23 de abr de 2018

Triunfense é autuada suspeita de fraudar Concurso


Uma graduada em Administração de Empresas, de 27 anos, solteira, natural de Triunfo, foi autuada em flagrante quando tentava fraudar uma prova do Conselho Regional de Farmácia. A suspeita fazia o exame numa escola em Boa Viagem, quando um fiscal desconfiou de sua atitude. A candidata se dirigiu constantemente ao banheiro e também escondia um relógio de pulso com acesso à Internet por baixo da manga da blusa, o qual é terminantemente proibido pelo edital do concurso.
Imediatamente ao ser descoberto o relógio, a candidata foi comunicada de sua eliminação do certame e, mesmo assim, ela sempre insistia em ir ao banheiro. Policiais Militares do 19º Batalhão da Polícia Militar, localizado no Pina, foram acionados o qual ao compareceram ao local para averiguar a ocorrência. Em conversa com os fiscais e com os militares a presa informou que um outro candidato que estaria fazendo a prova seria o beneficiário dos dados dos gabaritos que seriam repassados através do relógio.

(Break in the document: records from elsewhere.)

(** C10.  When the aggregated payload is not empty and no chunk carried a
    MIME type, generate_speech_with_gemini returns the aggregated bytes as
    they are, without a header, and speak_text sends them on labelled
    audio/wav. *)
Theorem raw_without_mime (rt : Runtime) (provider : Provider) (text : string)
  (w : World) (audio : bytes) :
  aggregate (provider text) ([], None) = Ok (audio, None) ->
  audio <> [] ->
  generate_speech_with_gemini rt provider text w
  = (audio, mkWorld (upstream_calls w ++ [text])) /\
  (Str.strip text <> EmptyString ->
   speak_text rt provider text w
   = (StreamingResponse audio "audio/wav", mkWorld (upstream_calls w ++ [text]))).
Proof.
  intros Hagg Ha.
  assert (Hgen : generate_speech_with_gemini rt provider text w
                 = (audio, mkWorld (upstream_calls w ++ [text]))).
  { apply generate_speech_ok. rewrite (body_of_aggregate rt _ _ Hagg).
    apply deliver_raw; [exact Ha | left; reflexivity]. }
  split; [exact Hgen |]. intros Hs.
  unfold speak_text, speak_text_body.
  destruct text as [| c t]; [destruct (Hs eq_refl) |].
  destruct (Str.strip (String c t)) as [| c' t']; [destruct (Hs eq_refl) |].
  rewrite Hgen. destruct audio as [| a l]; [congruence | reflexivity].
Qed.

Lemma raw_without_mime_witness :
  generate_speech_with_gemini cpython311
    (provider_of [audio_chunk (b_ "ab") None]) "Hello" no_calls
  = (b_ "ab", mkWorld ["Hello"%string]) /\
  (Str.strip "Hello" <> EmptyString ->
   speak_text cpython311 (provider_of [audio_chunk (b_ "ab") None]) "Hello" no_calls
   = (StreamingResponse (b_ "ab") "audio/wav", mkWorld ["Hello"%string])).
Proof.
  apply (raw_without_mime cpython311 (provider_of [audio_chunk (b_ "ab") None])
           "Hello" no_calls (b_ "ab")).
  - reflexivity.
  - discriminate.
Defined.

(* ===================================================================== *)
(** ** speak_text *)
(* ===================================================================== *)

(** C6.  For every text that is empty or whitespace only, speak_text
    answers HTTP 400 and the provider has not been called: the list of
    calls is what it was, whatever the provider. *)
Theorem blank_text_rejected (rt : Runtime) (provider : Provider) (text : string)
  (w : World) :
  all_space text = true ->
  speak_text rt provider text w
  = (HTTPException 400
       "ValueError in speak_text: Text cannot be empty or whitespace only", w).
Proof.
  intros H. unfold speak_text, speak_text_body.
  destruct text as [| c t]; [reflexivity |].
  rewrite (strip_all_space (String c t) H). reflexivity.
Qed.

Lemma blank_text_rejected_witness :
  all_space "" = true /\
  speak_text cpython311 (provider_of [audio_chunk (b_ "ab") None]) "" no_calls
  = (HTTPException 400
       "ValueError in speak_text: Text cannot be empty or whitespace only", no_calls) /\
  speak_text cpython311 (provider_of [audio_chunk (b_ "ab") None]) "  " no_calls
  = (HTTPException 400
       "ValueError in speak_text: Text cannot be empty or whitespace only", no_calls).
Proof.
  split; [reflexivity |]. split.
  - exact (blank_text_rejected cpython311 (provider_of [audio_chunk (b_ "ab") None])
             "" no_calls eq_refl).
  - exact (blank_text_rejected cpython311 (provider_of [audio_chunk (b_ "ab") None])
             "  " no_calls eq_refl).
Defined.
(** * GrVkCommandBuffer: a shallow embedding of src/gpu/vk/GrVkCommandBuffer.cpp

    The command buffers of the Vulkan backend are modelled as records, their
    methods as computations in a small state-and-error monad.  Every call
    that leaves the translation unit (a native Vulkan entry point reached
    through GR_VK_CALL, a method of a collaborating object) is appended to a
    log, and the device answers native calls through an oracle that may look
    at the whole history.  The model is the one of a debug build (SK_DEBUG):
    SkASSERT is checked and a failing assertion stops the computation. *)

From Stdlib Require Import ZArith List String Strings.Byte Bool Lia Permutation.
From stdpp Require Import base list.
Import ListNotations.

Local Open Scope Z_scope.

(** ** Bytes and 32-bit words

    [memcmp] and [memset] work on object representations, so the 32-bit
    scalars stored in the cached dynamic state (IEEE-754 binary32 floats,
    int32_t, uint32_t) are kept as their four bytes, least significant
    first. *)

Definition byte_of_Z (z : Z) : byte :=
  match Byte.of_N (Z.to_N (Z.land z 255)) with
  | Some b => b
  | None => x00
  end.

Definition Z_of_byte (b : byte) : Z := Z.of_N (Byte.to_N b).

Record word32 := W32 { byte0 : byte; byte1 : byte; byte2 : byte; byte3 : byte }.

Definition word32_of_Z (z : Z) : word32 :=
  W32 (byte_of_Z z) (byte_of_Z (Z.shiftr z 8))
      (byte_of_Z (Z.shiftr z 16)) (byte_of_Z (Z.shiftr z 24)).

Definition bytes_of_word32 (w : word32) : list byte :=
  [byte0 w; byte1 w; byte2 w; byte3 w].

(** [float], [int32_t] and [uint32_t] objects. *)
Abbreviation float := word32 (only parsing).
Abbreviation int32_t := word32 (only parsing).
Abbreviation uint32_t := word32 (only parsing).

(** The binary32 encoding: sign bit, biased exponent, 23-bit fraction. *)
Definition float_bits (sign : bool) (exponent fraction : Z) : float :=
  word32_of_Z (Z.lor (Z.lor (if sign then Z.shiftl 1 31 else 0)
                            (Z.shiftl exponent 23)) fraction).

(** -1.0f is sign 1, exponent 127, fraction 0 (0xBF800000); 0.0f is all zero. *)
Definition float_neg_one : float := float_bits true 127 0.
Definition float_zero : float := float_bits false 0 0.

(** [memcmp(a, b, n)]: the bytes are compared as unsigned char. *)
Fixpoint memcmp (a b : list byte) (n : nat) : Z :=
  match n, a, b with
  | S n', x :: a', y :: b' =>
      if Byte.eqb x y then memcmp a' b' n' else Z_of_byte x - Z_of_byte y
  | _, _, _ => 0
  end.

Arguments memcmp : simpl never.

(** ** Vulkan handles, constants and structures (vulkan.h) *)

Abbreviation VkHandle := Z (only parsing).
Definition VK_NULL_HANDLE : VkHandle := 0.

(** Address of a C++ object (a [GrVkResource*], a secondary buffer, an array
    handed through unchanged). *)
Abbreviation ptr := Z (only parsing).
(** * NodeModal: path formatting, row normalisation, value coercion and
    copy-on-write update of a JSON document

    Shallow embedding of [src/features/modals/NodeModal/index.tsx]:
    [normalizeNodeData], [jsonPathToString], [updateJsonAtPath] and the
    computation of [newValue] in [handleSave], together with the parts of the
    JavaScript platform those four functions call ([String.prototype.trim],
    [Number], [isNaN], [JSON.parse], [JSON.stringify], template-literal
    conversion and the ordering of own property keys). *)

From Stdlib Require Import ZArith List String Ascii Bool Lia Sorted.
From stdpp Require Import base list.
Import ListNotations.

Local Open Scope Z_scope.

(* ===================================================================== *)
(** * JavaScript strings *)
(* ===================================================================== *)

(** A JavaScript string is a sequence of UTF-16 code units, each a 16-bit
    integer. *)
Definition jstring := list Z.

(** [js] reads an ASCII literal of the development as a JavaScript string,
    one code unit per character. *)
Definition js (s : string) : jstring :=
  map (fun a => Z.of_N (N_of_ascii a)) (list_ascii_of_string s).

(** The same with an apostrophe standing for a double quote, for literals
    of JSON text. *)
Definition jq (s : string) : jstring :=
  map (fun c => if c =? 39 then 34 else c) (js s).

Definition jstring_eqb (a b : jstring) : bool :=
  if decide (a = b) then true else false.

(** [s.startsWith(p)] *)
Fixpoint startsWith (s p : jstring) : bool :=
  match p, s with
  | [], _ => true
  | _ :: _, [] => false
  | c :: p', d :: s' => (c =? d) && startsWith s' p'
  end.

(** [s.endsWith(p)] *)
Definition endsWith (s p : jstring) : bool := startsWith (rev s) (rev p).

(** WhiteSpace and LineTerminator code units of ECMAScript: the ones that
    [trim] and the string-to-number conversion strip. *)
Definition is_js_space (c : Z) : bool :=
  (c =? 9) || (c =? 10) || (c =? 11) || (c =? 12) || (c =? 13) || (c =? 32)
  || (c =? 160) || (c =? 5760) || ((8192 <=? c) && (c <=? 8202))
  || (c =? 8232) || (c =? 8233) || (c =? 8239) || (c =? 8287)
  || (c =? 12288) || (c =? 65279).

Fixpoint trimStart (s : jstring) : jstring :=
  match s with
  | c :: s' => if is_js_space c then trimStart s' else s
  | [] => []
  end.

(** [s.trim()] *)
Definition trim (s : jstring) : jstring := rev (trimStart (rev (trimStart s))).

Definition is_digit (c : Z) : bool := (48 <=? c) && (c <=? 57).

(** Decimal digits of a non-negative integer, most significant first. The fuel
    bounds the number of digits. *)
Fixpoint digits_fuel (fuel : nat) (n : Z) (acc : jstring) : jstring :=
  match fuel with
  | O => acc
  | S fuel' =>
      let acc' := (48 + n mod 10) :: acc in
      if n <? 10 then acc' else digits_fuel fuel' (n / 10) acc'
  end.

Definition digits_of (n : Z) : jstring :=
  digits_fuel (S (Z.to_nat (Z.log2 n))) n [].

(** Number::toString of an integer (sign, then digits). *)
Definition int_to_string (n : Z) : jstring :=
  if n <? 0 then 45 :: digits_of (- n) else digits_of n.

(** Value of a sequence of digits in base [b] ([hexval] gives each digit). *)
Definition hexval (c : Z) : option Z :=
  if is_digit c then Some (c - 48)
  else if (97 <=? c) && (c <=? 102) then Some (c - 87)
  else if (65 <=? c) && (c <=? 70) then Some (c - 55)
  else None.

Fixpoint value_in_base (b : Z) (acc : Z) (s : jstring) : option Z :=
  match s with
  | [] => Some acc
  | c :: s' =>
      match hexval c with
      | Some d => if d <? b then value_in_base b (acc * b + d) s' else None
      | None => None
      end
  end.
Definition pixel : Type := (Z * Z)%type.   (* (row, column) = (iy, ix) *)

Definition pixel_eqb (p q : pixel) : bool :=
  (fst p =? fst q) && (snd p =? snd q).

Definition mem (p : pixel) (l : list pixel) : bool := existsb (pixel_eqb p) l.

Definition range (n : Z) : list Z := map Z.of_nat (seq 0 (Z.to_nat n)).

Section Generic.
Context {A : Type}.

Definition nrows (a : list (list A)) : Z := Z.of_nat (length a).
Definition ncols (a : list (list A)) : Z := Z.of_nat (length (hd [] a)).

(** [a[i, j]] for an index inside the array; [d] outside. *)
Definition get (d : A) (a : list (list A)) (i j : Z) : A :=
  if (0 <=? i) && (0 <=? j)
  then nth (Z.to_nat j) (nth (Z.to_nat i) a []) d
  else d.

Definition tabulate (nr nc : Z) (f : Z -> Z -> A) : list (list A) :=
  map (fun i => map (fun j => f i j) (range nc)) (range nr).
End Generic.

(** All the indices of an [nr] x [nc] array, in C (row-major) order. *)
Definition all_pixels (nr nc : Z) : list pixel :=
  flat_map (fun i => map (fun j => (i, j)) (range nc)) (range nr).

End Array2.
Import Array2.

(** ** Distances of the form [scale * sqrt radicand] *)

(** [utils.make_pixel_offset] returns [sqrt (dx^2 + dy^2)], in general an
    irrational number; the source only multiplies it by the pixel scale and
    compares it with [min_separation].  A [Dist] denotes the real number
    [scale * sqrt radicand] ([0 <= radicand]); both operations are exact
    here, where the source computes them in double precision: the rounding
    of doubles is left out. *)
Record Dist : Type := mkDist { radicand : Q; scale : Q }.
Lemma pull_data_changes_only_labels_witness :
  ∃ fetched w0 c query labels,
    read_sql_outcome working_engine w0 c query = Ok fetched
    ∧ cols_lookup "label" (df_cols fetched) = Some labels
    ∧ is_Some (cols_lookup "image_date" (df_cols fetched))
    ∧ df_nrows sample_table_filled = df_nrows fetched
    ∧ map fst (df_cols sample_table_filled) = map fst (df_cols fetched)
    ∧ (∀ name, name ≠ "label" →
               cols_lookup name (df_cols sample_table_filled)
               = cols_lookup name (df_cols fetched))
    ∧ ∃ labels', cols_lookup "label" (df_cols sample_table_filled)
                 = Some labels'
                 ∧ length labels' = length labels.
Proof.
  apply (pull_data_changes_only_labels "label" "unlabeled" sample_select_cmd
           working_engine None true false "images.db" world0
           (snd (pull_data "label" "unlabeled" sample_select_cmd
                   working_engine None true false "images.db" world0))).
  vm_compute. reflexivity.
Defined.

Lemma pull_data_missing_columns_witness :
  fst (pull_data "species" "unlabeled" sample_select_cmd working_engine
         None true false "images.db" world0)
  = Raise (KeyError "species").
Proof.
  destruct (pull_data_missing_columns "species" "unlabeled" sample_select_cmd
              working_engine None true false "images.db" world0
              "SELECT * FROM date_sampled" sample_table) as [Hmissing _].
  - intros w e. discriminate.
  - reflexivity.
  - reflexivity.
  - by destruct (Hmissing eq_refl).
Defined.

(** ** What goes into the query *)

Lemma digit_digit_char (n : nat) : digit (digit_char n) = true.
Proof.
  unfold digit_char.
  pose proof (Nat.mod_upper_bound n 10 ltac:(lia)) as Hlt.
  destruct (n mod 10) as [|k]; [reflexivity|].
  do 9 (destruct k as [|k]; [reflexivity|]). lia.
Qed.

Lemma strftime_date_text (d : date) :
  date_text (strftime_Y_m_d d) = true
  ∧ String.length (strftime_Y_m_d d) ≤ 10
  ∧ (1000 ≤ year d → String.length (strftime_Y_m_d d) = 10).
Proof.
  unfold strftime_Y_m_d, year_text.
  destruct (Nat.ltb_spec (year d) 10);
    [|destruct (Nat.ltb_spec (year d) 100);
      [|destruct (Nat.ltb_spec (year d) 1000)]];
    unfold pad4, pad2; rewrite !str_app_cons, !str_app_nil_l;
    (split; [|split; [cbn [String.length]; lia
                     |intros ?; cbn [String.length]; lia]]);
    unfold date_text; cbn [list_ascii_of_string forallb];
    by rewrite !digit_digit_char.
Qed.

(** X20: with [all = false], the text of [image_date] never reaches
    the query.  A query comes out only when the date parsed and the
    template exists, and what is put into the template is then the
    printed date: digits and dashes only, ten characters at most, and
    ten from the year 1000 on. *)
Theorem get_query_substitutes_a_date (SELECT_CMD : gmap string string)
    (E : Engine) (image_date : option string) (filtered_size : bool)
    (query : string) :
  get_query SELECT_CMD E image_date filtered_size false = Ok query →
  ∃ d template,
    strptime_Ymd image_date = Ok d
    ∧ SELECT_CMD !! select_images_name filtered_size = Some template
    ∧ str_format E template (strftime_Y_m_d d) = Ok query
    ∧ date_text (strftime_Y_m_d d) = true
    ∧ String.length (strftime_Y_m_d d) ≤ 10
    ∧ (1000 ≤ year d → String.length (strftime_Y_m_d d) = 10).
Proof.
  unfold get_query. cbn [negb].
  destruct (strptime_Ymd image_date) as [d|e0]; [|discriminate].
  assert (Hname : "select_images"
                    +:+ (if filtered_size then "_filtered_size" else "")
                  = select_images_name filtered_size)
    by (by destruct filtered_size).
  rewrite Hname. unfold map_getitem.
  destruct (SELECT_CMD !! select_images_name filtered_size)
    as [template|] eqn:Ht; cbn [result_bind]; [|discriminate].
  destruct (str_format E template (strftime_Y_m_d d)) as [q|e1] eqn:Hf;
    [|discriminate].
  intros [= <-]. exists d, template.
  destruct (strftime_date_text d) as (Htext & Hle & Hlen). done.
Qed.

Lemma get_query_substitutes_a_date_witness :
  ∃ d template,
    strptime_Ymd (Some "20240229") = Ok d
    ∧ sample_select_cmd !! select_images_name false = Some template
    ∧ str_format working_engine template (strftime_Y_m_d d)
      = Ok "SELECT * FROM date_sampled WHERE image_date = '2024-02-29'"
    ∧ date_text (strftime_Y_m_d d) = true
    ∧ String.length (strftime_Y_m_d d) ≤ 10
    ∧ (1000 ≤ year d → String.length (strftime_Y_m_d d) = 10).
Proof.
  apply (get_query_substitutes_a_date sample_select_cmd working_engine
           (Some "20240229") false).
  reflexivity.
Defined.
(* ===== verification/LinkedList.v ===== *)
(** The interface of the intrusive [linked_list] crate.

    [linked_list::List<Arc<T>>] is third-party code: it is a parameter of the
    components that use it (the FIFO scheduler and the wait list).  The class
    [LinkedList] lists the operations they call, [LinkedListLaws] what the
    crate documents about them.  [ll_items] is the sequence of elements a
    front-to-back cursor visits.  Elements are pointers, compared by identity. *)

From S2P Require Import Prelude.

Class LinkedList (A L : Type) := {
  ll_new : L;
  ll_push_back : A → L → L;
  ll_pop_front : L → option A * L;
  ll_remove : A → L → option A * L;
  ll_items : L → list A
}.

Class LinkedListLaws (A L : Type) `{EqDecision A} `{LinkedList A L} : Prop := {
  ll_new_items : ll_items ll_new = [];
  ll_push_back_items : ∀ x l,
    x ∉ ll_items l → ll_items (ll_push_back x l) = ll_items l ++ [x];
  ll_pop_front_items : ∀ l,
    (ll_pop_front l).1 = head (ll_items l) ∧
    ll_items (ll_pop_front l).2 = tail (ll_items l);
  ll_remove_in : ∀ x l, x ∈ ll_items l →
    (ll_remove x l).1 = Some x ∧
    ll_items l ≡ₚ x :: ll_items (ll_remove x l).2 ∧
    ll_items (ll_remove x l).2 = filter (.≠ x) (ll_items l);
  ll_remove_notin : ∀ x l, x ∉ ll_items l → ll_remove x l = (None, l)
}.

(** The plain-list implementation used to show that the laws can hold: a list
    of distinct elements. *)
Record nlist (A : Type) := NList { nl_items : list A; nl_nodup : NoDup nl_items }.
Arguments NList {A} _ _.
Arguments nl_items {A} _.
Arguments nl_nodup {A} _.

Section nlist.
Context {A : Type} `{EqDecision A}.

Definition nl_push (x : A) (l : nlist A) : nlist A :=
  match decide (x ∈ nl_items l) with
  | left _ => l
  | right Hx => NList (nl_items l ++ [x]) (NoDup_snoc x _ Hx (nl_nodup l))
  end.

Definition nl_remove (x : A) (l : nlist A) : option A * nlist A :=
  if decide (x ∈ nl_items l)
  then (Some x, NList (filter (.≠ x) (nl_items l)) (NoDup_filter _ _ (nl_nodup l)))
  else (None, l).

#[global] Instance nlist_LinkedList : LinkedList A (nlist A) := {
  ll_new := NList [] (NoDup_nil_2);
  ll_push_back := nl_push;
  ll_pop_front l := (head (nl_items l), NList (tail (nl_items l)) (NoDup_tail _ (nl_nodup l)));
  ll_remove := nl_remove;
  ll_items := nl_items
}.

Lemma filter_ne_perm (x : A) (l : list A) :
  NoDup l → x ∈ l → l ≡ₚ x :: filter (.≠ x) l.
Proof.
  induction l as [|y l IH]; [set_solver|]. intros [Hy Hl]%NoDup_cons Hx.
  rewrite filter_cons. destruct (decide (y ≠ x)) as [Hne|Heq].
  - rewrite perm_swap. constructor. apply IH; set_solver.
  - apply dec_stable in Heq as ->. constructor.
    rewrite filter_all; [done|]. intros z Hz ->. done.
Qed.

#[global] Instance nlist_LinkedListLaws : LinkedListLaws A (nlist A).
Proof.
  split; simpl.
  - done.
  - intros x l Hx. unfold nl_push. by destruct (decide _).
  - done.
  - intros x l Hx. unfold nl_remove. rewrite decide_True by done. simpl.
    split_and!; [done| |done]. by apply filter_ne_perm, Hx; apply nl_nodup.
  - intros x l Hx. unfold nl_remove. by rewrite decide_False.
Qed.
End nlist.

Tentou-se localizar o candidato que também estava participando da fraude em uma das salas, porém ele já havia deixado o local, motivo pelo qual não foi possível realizar a sua prisão. Terminado os trabalhos ostensivos, a suspeita recebeu voz de prisão em flagrante foi informada dos seus direitos e garantias constitucionais.
Em seguida, foi levada para a Delegacia da Polícia Civil em Boa Viagem, mas como se tratava de crime de competência federal, o caso foi devidamente encaminhado para a Polícia Federal, onde acabou sendo autuada pela prática do crime contido no artigo 311-A c/c artigo 14 inciso II, do Código Penal Brasileiro (fraudes em certames de interesse público), e, caso seja condenada, poderá pegar penas que variam de um a quatro anos de reclusão. Após a autuação a presa pagou fiança foi submetida a exame de corpo de delito no IML e em seguida foi liberada e responderá pelo crime em liberdade.
Em seu interrogatório a conduzida informou que havia um acerto entre ela e um candidato para o ajudar a ser aprovado no certame e para isso receberia a importância de R$ 35 mil, que seria pago apenas em caso de aprovação. Disse também que ficou acertado que enviaria os dados da prova por meio de um relógio eletrônico, para um outro dispositivo que estava de posse do outro candidato suspeito, mas que ainda não havia encaminhado porque desistiu desta intenção por ter vários tipos de provas diferentes.